Here may be noticed two genera of extinct Marsupials, the remains of which have been found in the Pleistocene deposits of Australia, which agree with the _Macropodidæ_ and the _Phalangeridæ_ in having ³⁄₁ incisors, those of the lower jaw being very large and proclivous. As the whole of their structure, especially that of the hind feet, is not yet known, their precise affinities cannot be determined.
_Diprotodon._[85]—Dentition: _i_ ³⁄₁, _c_ ⁰⁄₀, _p_ ¹⁄₁, _m_ ⁴⁄₄; total 28. The first upper incisor very large and scalpriform (Fig. 56). True molars with prominent transverse ridges, as in _Macropus_, but wanting the longitudinal connecting bridge. Anterior and posterior limbs less disproportionate than in the Kangaroos. Humerus elongated, and differing from that of nearly all Marsupials in the absence of an entepicondylar foramen. The palate is fully ossified, and there is no pit or perforation in the masseteric fossa of the mandible. _D. australis_ is the largest known Marsupial, being fully equal in bulk to a Rhinoceros. It may be regarded as the type of a family—_Diprotodontidæ_—having affinity on the one hand with the Phalangers and on the other with the Kangaroos.
[Illustration: FIG. 56.—Left lateral aspect of the skull of _Diprotodon australis_; from the Pleistocene of Australia. ⅒ natural size. _i_, Incisors; _p_, premolar; _m_, molars. (After Owen.)]
_Nototherium._[86]—Represented by a species of somewhat smaller size than the type of _Diprotodon_, with a shorter skull, in which the zygomatic arches are very wide and the nasals curiously expanded at their extremities. The mandibular symphysis is ankylosed; and, as in _Diprotodon_, there appears to have been no tooth-change. The humerus probably referable to _Nototherium_ is of a short and widely expanded type, with a large entepicondylar foramen, and coming nearer to that of the Wombat than to that of any other existing form. The _Nototheriidæ_ may apparently be regarded as a distinct family connecting the _Diprotodontidæ_ with the _Phascolomyidæ_ and _Phalangeridæ_.

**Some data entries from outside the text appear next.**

(* ===== verification/TableLockProofs.v ===== *)
(** * Correctness of the table locks

    No two locks of the table conflict after any sequence of operations, failed
    saves included; a failed save leaves the locks as they were; the file gives
    the locks back. *)

From S2P Require Import Prelude BinFile StdMap Session SessionProofs TableLock.

Implicit Types (s : TableLockServer) (t : TableLockInfo).

(** Two locks on one table that share a DBRoot. *)
Definition conflicting t1 t2 : Prop :=
  tableOID t1 = tableOID t2 ∧ ∃ d, d ∈ dbrootList t1 ∧ d ∈ dbrootList t2.

Record tl_inv s : Prop := mkTlInv {
  ti_map : smap_ok (tl_locks s);
  ti_unique : 0 ≤ unique64 (tl_sms s) < 2 ^ 64;
  ti_ids k t : (k, t) ∈ tl_locks s → tli_id t = k ∧ 0 < k ≤ unique64 (tl_sms s);
  ti_excl k1 t1 k2 t2 :
    (k1, t1) ∈ tl_locks s → (k2, t2) ∈ tl_locks s → k1 ≠ k2 → ¬ conflicting t1 t2;
}.

Lemma overlaps_spec self t : overlaps self t (list_to_set (dbrootList t)) = true ↔ conflicting self t.
Proof.
  unfold overlaps, conflicting. destruct (Z.eqb_spec (tableOID self) (tableOID t)) as [Heq|Hne]; cbn; [|naive_solver].
  rewrite existsb_exists. split.
  - intros (d & Hd%list_elem_of_In & Hs%bool_decide_eq_true). split; [done|]. exists d.
    by rewrite elem_of_list_to_set in Hs.
  - intros (_ & d & Hd & Hd'). exists d. split; [by apply list_elem_of_In|].
    apply bool_decide_eq_true. by rewrite elem_of_list_to_set.
Qed.

Lemma conflict_spec t l :
  match conflict t l with
  | Some t' => ∃ k, (k, t') ∈ l ∧ conflicting t' t
  | None => ∀ k t', (k, t') ∈ l → ¬ conflicting t' t
  end.
Proof.
  unfold conflict. destruct (List.find _ l) as [[k t']|] eqn:Hf; cbn.
  - apply find_some in Hf as [Hin%list_elem_of_In Ho]. exists k. split; [done|]. by apply overlaps_spec.
  - intros k t' Hin Hc. apply overlaps_spec in Hc.
    apply list_elem_of_In in Hin. pose proof (find_none _ _ Hf (k, t') Hin) as Hn. cbn in Hn. congruence.
Qed.

Lemma conflicting_sym t1 t2 : conflicting t1 t2 → conflicting t2 t1.
Proof. intros (? & d & ? & ?). split; [done|]. by exists d. Qed.

(** ** Saving *)

Lemma set_same_locks s : set_locks (tl_locks s) s = s.
Proof. by destruct s. Qed.

Lemma tl_save_run w s :
  ∃ r f, tl_save w s = (r, set_tl_file f s) ∧ (w = IoOk → r = Ret tt) ∧
         (r = Ret tt ∨ r = Exn RuntimeError).
Proof.
  destruct w; cbn [tl_save]; cbv zeta.
  - eexists _, _. split; [reflexivity|]. auto.
  - exists (Exn RuntimeError), (tl_file s). split; [by destruct s|]. split; [done|]. by right.
  - eexists _, _. split; [reflexivity|]. split; [done|]. destruct (useHdfs _), (tl_locks s); auto.
  - eexists _, _. split; [reflexivity|]. split; [done|]. destruct (useHdfs _), (tl_locks s) as [|? []]; auto.
Qed.

(** A change of the locks that is saved, or undone. *)
Lemma save_or_run w undo s :
  ∃ f, (save_or w undo s = (Ret tt, set_tl_file f s)) ∨
       (save_or w undo s = (Exn RuntimeError, undo (set_tl_file f s)) ∧ w ≠ IoOk).
Proof.
  destruct (tl_save_run w s) as (r & f & Hr & Hok & [->| ->]); exists f; unfold save_or; rewrite Hr; [by left|].
  right. split; [done|]. intros ->. by specialize (Hok eq_refl).
Qed.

_Bibliography of Marsupialia._—G. R. Waterhouse, _Nat. Hist. of the Mammalia_, vol. i. “Marsupiata,” 1846; J. Gould, _Mammals of Australia_, 1863; R. Owen, article “Marsupialia,” in _Cyclop. of Anatomy and Physiology_, and various memoirs “On Extinct Mammals of Australia” in _Philosophical Transactions_; W. H. Flower, “On the Development and Succession of the Teeth in the Marsupialia,” _Phil. Trans._ 1867; O. Thomas, “On the Homologies and Succession of the Teeth in the Dasyuridæ,” _Phil. Trans._ 1887; and “Catalogue of Marsupialia and Monotremata in the British Museum,” 1888.